[Collected data]
================================

(** Witness of X14: an empty reply, then "y". *)
Lemma X14_witness :
  let todo := {| Prefix := "// "; Suffix := "fix"; ID := None;
                 Filename := "f"; Line := 1; Title := "fix" |} in
  let st := Main.mkReportState
              (Main.mkConsole (Walk.mkReader [Str.NL; Main.yes; Main.no] EOF)
                 EmptyString) [] in
  ID todo = None
  ∧ Walk.pending (Main.stdin (Main.console st))
    = [Str.NL] ++ Main.yes :: [Main.no]
  ∧ Forall Printed.unclear [Str.NL]
  ∧ (Main.yes = Main.yes ∨ Main.yes = Main.no)
  ∧ Main.reportVisit todo st
    = (Main.mkReportState
         (Main.mkConsole (Walk.mkReader [Main.no] EOF)
            ("f:1: // TODO: fix" +:+ Str.NL +:+ Main.question
             +:+ Main.question))
         [todo],
       None).
Proof.
  intros todo st.
  assert (ID todo = None) as H1 by reflexivity.
  assert (Walk.pending (Main.stdin (Main.console st))
          = [Str.NL] ++ Main.yes :: [Main.no]) as H2 by reflexivity.
  assert (Forall Printed.unclear [Str.NL]) as H3
    by (repeat constructor; discriminate).
  assert (Main.yes = Main.yes ∨ Main.yes = Main.no) as H4
    by (left; reflexivity).
  exact (conj H1 (conj H2 (conj H3 (conj H4
    (X14_report_asks_until_answered todo st [Str.NL] Main.yes [Main.no]
       H1 H2 H3 H4))))).
Defined.

(** Witness of X15: the input ends after a reply without line feed. *)
Lemma X15_witness :
  let todo := {| Prefix := "// "; Suffix := "fix"; ID := None;
                 Filename := "f"; Line := 1; Title := "fix" |} in
  let st := Main.mkReportState
              (Main.mkConsole (Walk.mkReader ["yes" +:+ Str.NL] EOF)
                 EmptyString) [] in
  ID todo = None
  ∧ Forall Printed.unclear (Walk.pending (Main.stdin (Main.console st)))
  ∧ Main.reportVisit todo st
    = (Main.mkReportState
         (Main.mkConsole (Walk.mkReader [] EOF)
            ("f:1: // TODO: fix" +:+ Str.NL +:+ Main.question
             +:+ Main.question))
         [],
       Some EOF).
Proof.
  intros todo st.
  assert (ID todo = None) as H1 by reflexivity.
  assert (Forall Printed.unclear
            (Walk.pending (Main.stdin (Main.console st)))) as H2
    by (repeat constructor; discriminate).
  exact (conj H1 (conj H2 (X15_report_input_ends todo st H1 H2))).
Defined.

(** Witness of X16: a walk of the sample world, which fails at its second
    file, after one Todo has been accepted. *)
Lemma X16_witness :
  let st := Main.mkReportState
              (Main.mkConsole (Walk.mkReader [Main.yes] EOF) EmptyString) [] in
  Forall (λ todo, ID todo = None) (Main.todosToReport st)
  ∧ Forall (λ todo, ID todo = None)
      (Main.todosToReport
         (Walk.WalkTodosOfDir plainConfig SampleWalk.world "."
            Main.reportVisit st).1)
  ∧ length (Main.todosToReport
              (Walk.WalkTodosOfDir plainConfig SampleWalk.world "."
                 Main.reportVisit st).1) = 1%nat.
Proof.
  intros st.
  assert (Forall (λ todo, ID todo = None) (Main.todosToReport st)) as H1
    by constructor.
  destruct (X16_report_collects_unreported_only plainConfig SampleWalk.world
              "." st) as (_ & H & _).
  exact (conj H1 (conj (H H1) eq_refl)).
Defined.

(** ** The walker of the earlier version *)

Module LegacyMore.
Import Text.




(** The loop of the earlier walker from the counter [1 + k]: the Todos of
    the current parser, without their titles, are visited in turn. *)
Lemma scanLoop_feed {St} cfg path (visit : @LegacyWalk.Visit St) texts k st :
  Z.of_nat (k + length texts) < 2 ^ 63 →
  LegacyWalk.scanLoop path visit texts (1 + Z.of_nat k) st
  = match feed (λ todo, visit (forgetTitle todo))
            (omap id
               (imap (λ i text,
                        located path (1 + Z.of_nat (k + i))
                        <$> LineAsTodo cfg text) texts)) st with
    | (st', Some err) => inl (st', Some err)
    | (st', None) => inr st'
    end.
Proof.
  revert k st. induction texts as [|text rest IH]; intros k st Hlen; [done|].
  cbn [LegacyWalk.scanLoop]. rewrite imap_cons. cbn [omap list_omap].
  assert (∀ st',
    LegacyWalk.scanLoop path visit rest (GoInt.add (1 + Z.of_nat k) 1) st'
    = match feed (λ todo, visit (forgetTitle todo))
              (omap id
                 (imap ((λ i text0,
                           located path (1 + Z.of_nat (k + i))
                           <$> LineAsTodo cfg text0) ∘ S) rest)) st' with
      | (st'', Some err) => inl (st'', Some err)
      | (st'', None) => inr st''
      end) as Hrest.
  { intros st'. destruct rest as [|text' rest]; [done|].
    cbn [length] in Hlen. unfold GoInt.add.
    rewrite RewriteFacts.wrap_in_range by (unfold GoInt.in_range; lia).
    replace (1 + Z.of_nat k + 1) with (1 + Z.of_nat (S k)) by lia.
    rewrite IH by (cbn [length]; lia).
    assert (imap (λ i text, located path (1 + Z.of_nat (S k + i))
                            <$> LineAsTodo cfg text) (text' :: rest)
            = imap ((λ i text0, located path (1 + Z.of_nat (k + i))
                                <$> LineAsTodo cfg text0) ∘ S) (text' :: rest))
      as ->; [|done].
    apply imap_ext. intros i x _. simpl. do 3 f_equal. lia. }
  replace (k + 0)%nat with k by lia.
  rewrite (LegacyFacts.LineAsTodo_forget cfg).
  destruct (LineAsTodo cfg text) as [todo|]; simpl.
  - change (visit _ st)
      with (visit (forgetTitle (located path (1 + Z.of_nat k) todo)) st).
    destruct (visit _ st) as [st' [e|]]; [done | apply Hrest].
  - apply Hrest.
Qed.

================================

Work required
From the first line to the last, transcribe the data exactly.

Response
(** Witness of X14: an empty reply, then "y". *)
Lemma X14_witness :
  let todo := {| Prefix := "// "; Suffix := "fix"; ID := None;
                 Filename := "f"; Line := 1; Title := "fix" |} in
  let st := Main.mkReportState
              (Main.mkConsole (Walk.mkReader [Str.NL; Main.yes; Main.no] EOF)
                 EmptyString) [] in
  ID todo = None
  ∧ Walk.pending (Main.stdin (Main.console st))
    = [Str.NL] ++ Main.yes :: [Main.no]
  ∧ Forall Printed.unclear [Str.NL]
  ∧ (Main.yes = Main.yes ∨ Main.yes = Main.no)
  ∧ Main.reportVisit todo st
    = (Main.mkReportState
         (Main.mkConsole (Walk.mkReader [Main.no] EOF)
            ("f:1: // TODO: fix" +:+ Str.NL +:+ Main.question
             +:+ Main.question))
         [todo],
       None).
Proof.
  intros todo st.
  assert (ID todo = None) as H1 by reflexivity.
  assert (Walk.pending (Main.stdin (Main.console st))
          = [Str.NL] ++ Main.yes :: [Main.no]) as H2 by reflexivity.
  assert (Forall Printed.unclear [Str.NL]) as H3
    by (repeat constructor; discriminate).
  assert (Main.yes = Main.yes ∨ Main.yes = Main.no) as H4
    by (left; reflexivity).
  exact (conj H1 (conj H2 (conj H3 (conj H4
    (X14_report_asks_until_answered todo st [Str.NL] Main.yes [Main.no]
       H1 H2 H3 H4))))).
Defined.

(** Witness of X15: the input ends after a reply without line feed. *)
Lemma X15_witness :
  let todo := {| Prefix := "// "; Suffix := "fix"; ID := None;
                 Filename := "f"; Line := 1; Title := "fix" |} in
  let st := Main.mkReportState
              (Main.mkConsole (Walk.mkReader ["yes" +:+ Str.NL] EOF)
                 EmptyString) [] in
  ID todo = None
  ∧ Forall Printed.unclear (Walk.pending (Main.stdin (Main.console st)))
  ∧ Main.reportVisit todo st
    = (Main.mkReportState
         (Main.mkConsole (Walk.mkReader [] EOF)
            ("f:1: // TODO: fix" +:+ Str.NL +:+ Main.question
             +:+ Main.question))
         [],
       Some EOF).
Proof.
  intros todo st.
  assert (ID todo = None) as H1 by reflexivity.
  assert (Forall Printed.unclear
            (Walk.pending (Main.stdin (Main.console st)))) as H2
    by (repeat constructor; discriminate).
  exact (conj H1 (conj H2 (X15_report_input_ends todo st H1 H2))).
Defined.

(** Witness of X16: a walk of the sample world, which fails at its second
    file, after one Todo has been accepted. *)
Lemma X16_witness :
  let st := Main.mkReportState
              (Main.mkConsole (Walk.mkReader [Main.yes] EOF) EmptyString) [] in
  Forall (λ todo, ID todo = None) (Main.todosToReport st)
  ∧ Forall (λ todo, ID todo = None)
      (Main.todosToReport
         (Walk.WalkTodosOfDir plainConfig SampleWalk.world "."
            Main.reportVisit st).1)
  ∧ length (Main.todosToReport
              (Walk.WalkTodosOfDir plainConfig SampleWalk.world "."
                 Main.reportVisit st).1) = 1%nat.
Proof.
  intros st.
  assert (Forall (λ todo, ID todo = None) (Main.todosToReport st)) as H1
    by constructor.
  destruct (X16_report_collects_unreported_only plainConfig SampleWalk.world
              "." st) as (_ & H & _).
  exact (conj H1 (conj (H H1) eq_refl)).
Defined.

(** ** The walker of the earlier version *)

Module LegacyMore.
Import Text.




(** The loop of the earlier walker from the counter [1 + k]: the Todos of
    the current parser, without their titles, are visited in turn. *)
Lemma scanLoop_feed {St} cfg path (visit : @LegacyWalk.Visit St) texts k st :
  Z.of_nat (k + length texts) < 2 ^ 63 →
  LegacyWalk.scanLoop path visit texts (1 + Z.of_nat k) st
  = match feed (λ todo, visit (forgetTitle todo))
            (omap id
               (imap (λ i text,
                        located path (1 + Z.of_nat (k + i))
                        <$> LineAsTodo cfg text) texts)) st with
    | (st', Some err) => inl (st', Some err)
    | (st', None) => inr st'
    end.
Proof.
  revert k st. induction texts as [|text rest IH]; intros k st Hlen; [done|].
  cbn [LegacyWalk.scanLoop]. rewrite imap_cons. cbn [omap list_omap].
  assert (∀ st',
    LegacyWalk.scanLoop path visit rest (GoInt.add (1 + Z.of_nat k) 1) st'
    = match feed (λ todo, visit (forgetTitle todo))
              (omap id
                 (imap ((λ i text0,
                           located path (1 + Z.of_nat (k + i))
                           <$> LineAsTodo cfg text0) ∘ S) rest)) st' with
      | (st'', Some err) => inl (st'', Some err)
      | (st'', None) => inr st''
      end) as Hrest.
  { intros st'. destruct rest as [|text' rest]; [done|].
    cbn [length] in Hlen. unfold GoInt.add.
    rewrite RewriteFacts.wrap_in_range by (unfold GoInt.in_range; lia).
    replace (1 + Z.of_nat k + 1) with (1 + Z.of_nat (S k)) by lia.
    rewrite IH by (cbn [length]; lia).
    assert (imap (λ i text, located path (1 + Z.of_nat (S k + i))
                            <$> LineAsTodo cfg text) (text' :: rest)
            = imap ((λ i text0, located path (1 + Z.of_nat (k + i))
                                <$> LineAsTodo cfg text0) ∘ S) (text' :: rest))
      as ->; [|done].
    apply imap_ext. intros i x _. simpl. do 3 f_equal. lia. }
  replace (k + 0)%nat with k by lia.
  rewrite (LegacyFacts.LineAsTodo_forget cfg).
  destruct (LineAsTodo cfg text) as [todo|]; simpl.
  - change (visit _ st)
      with (visit (forgetTitle (located path (1 + Z.of_nat k) todo)) st).
    destruct (visit _ st) as [st' [e|]]; [done | apply Hrest].
  - apply Hrest.
Qed.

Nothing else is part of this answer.